Carlson has replaced copayments with a coinsurance program and is moving to a four-tier system in which it will make lifestyle drugs such as smoking cessation medications and Botox an out-of-pocket expense for employees, though the drugs will be available at a discount.
The company is also considering going to a prior-authorization program for several drug categories where pharmaceuticals could be reviewed for their use for illnesses or lifestyle purposes, Carlson says.
“We are trying to look for every opportunity we can to help influence our employees’ behavior, give them more choices, make them educated consumers, and provide them with incentives to positively influence their drug spending,” he says.
Some changes are growing into trends, such as the move to coinsurance instead of copayments, says Watson Wyatt’s Wernick. “We’re seeing more and more employers go to coinsurance because it allows the consumer to truly understand what the cost of the drug is.”
To document whether new approaches are working and where programs should be developed, Carlson and other companies have begun demanding that their pharmacy and medical benefit administrators share data. “I’m forcing our carriers to do that, and I think it will provide us with a wealth of opportunity,” says Montreuil.
The combination of medical and pharmacy data enabled Asheville to validate its diabetes program, but similar drug-based projects for other diseases have not been so clear-cut, Miall says. “We have seen very good clinical outcomes by giving people free access to prescription medications for hypertension if they comply with patient education and pharmacist visits, for example.
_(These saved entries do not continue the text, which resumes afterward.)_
(** * Further properties *)

(** ** The codec *)

Lemma concat_amp_app (l1 l2 : list string) :
  l1 <> [] -> l2 <> [] ->
  String.concat "&" (l1 ++ l2)
  = String.concat "&" l1 ++ "&" ++ String.concat "&" l2.
Proof.
  induction l1 as [|x l1 IH]; intros H1 H2; [congruence|].
  destruct l1 as [|y l1].
  - cbn [app]. now rewrite concat_amp_cons.
  - change ((x :: y :: l1) ++ l2)%list with (x :: ((y :: l1) ++ l2))%list.
    rewrite !concat_amp_cons by (cbn; congruence).
    rewrite IH by congruence. now rewrite !append_assoc.
Qed.

Lemma kept_app (m1 m2 : Entries) (skip : option (list string)) :
  kept (m1 ++ m2)%list skip = (kept m1 skip ++ kept m2 skip)%list.
Proof. apply filter_app. Qed.

(** X1: encoding a bag that was put together from two parts is encoding
    the parts and joining them with one ['&']; a part of which nothing is
    kept leaves no trace. *)
Theorem constructURI_append (m1 m2 : Entries) (skip : option (list string)) :
  constructURI (m1 ++ m2)%list skip
  = match kept m1 skip, kept m2 skip with
    | [], _ => constructURI m2 skip
    | _, [] => constructURI m1 skip
    | _, _ => constructURI m1 skip ++ "&" ++ constructURI m2 skip
    end.
Proof.
  rewrite !constructURI_join, kept_app.
  destruct (kept m1 skip) as [|e1 l1]; [reflexivity|].
  destruct (kept m2 skip) as [|e2 l2]; [now rewrite app_nil_r|].
  rewrite map_app. apply concat_amp_app; discriminate.
Qed.

Lemma kept_ext (m : Entries) (skip skip' : option (list string)) :
  (forall k, In k (map fst m) -> skipped skip k = skipped skip' k) ->
  kept m skip = kept m skip'.
Proof.
  intros H. apply filter_ext_in. intros [k v] Hin. cbn [fst].
  rewrite (H k); [reflexivity|]. apply in_map_iff. now exists (k, v).
Qed.
(** * Bayesian ranking of coins by Thompson sampling

    A shallow embedding of the [Coin] class of [01-BayesianRanking.ipynb]
    and the properties of its posterior update, of the selection of the
    coin to toss and of the trial loop of [Coin.simulate].

    Python objects live in a heap and are named by their address, so that
    the alias [maxcoin = coin] and the in-place update through it are the
    ones of the notebook.  The global numpy generator, the keyboard and the
    notebook's output area are fields of the world that every method
    threads; an exception stops the computation and keeps the world as it
    was when it was raised. *)

From Stdlib Require Import ZArith QArith String List Lia.
From stdpp Require Import base list.
Import ListNotations.

Local Open Scope nat_scope.

(** ** The random source: [numpy.random] *)

(** The two draws the notebook asks of numpy's global generator, as
    functions of the generator's state.  Floats are compared exactly by
    Python, so a drawn float is modelled by the rational it denotes. *)
Class RandomSource : Type := {
  RNG : Type;
  (** [np.random.rand()] *)
  np_random_rand : RNG -> Q * RNG;
  (** [np.random.beta(a, b)], for [a > 0] and [b > 0] *)
  np_random_beta : Z -> Z -> RNG -> Q * RNG
}.

(** A Beta variate is a probability. *)
Class RandomSourceLaws (RS : RandomSource) : Prop := {
  beta_range : forall (a b : Z) (g : RNG),
    (0 < a)%Z -> (0 < b)%Z ->
    (0 <= fst (np_random_beta a b g))%Q /\ (fst (np_random_beta a b g) <= 1)%Q
}.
But we have not seen huge improvements in the cost of their health care. We’re satisfied for now that this is OK. Assuming that the medical literature is correct, that lowering blood pressure improves health status, we will see the financial payoff in the long term.”
Such thinking is just what Humana is trying to convey to its employer clients with a new program that classifies drugs based on whether and when a drug heads off a medical event, says William Fleming, PharmD, vice president for pharmacy and clinical integration.
Drugs that will help avoid a medical event within a year, such as antibiotics, are put in one category, and drugs that could head off a medical event in the future, such as cholesterol-lowering medications, are in another category — an “investment” bucket, as he says. A third category is made up of drugs that won’t put off a medical event but will make employees more productive, such as allergy medications.
Employers are asked to fund the different categories based on their priorities, Fleming says. “As employers think about what they want from us as an insurer, we need to raise awareness and get them thinking about health care as an investment.”
MargaretAnn Cross, a Managed Care contributing editor, covers purchaser and other issues from her home in Michigan.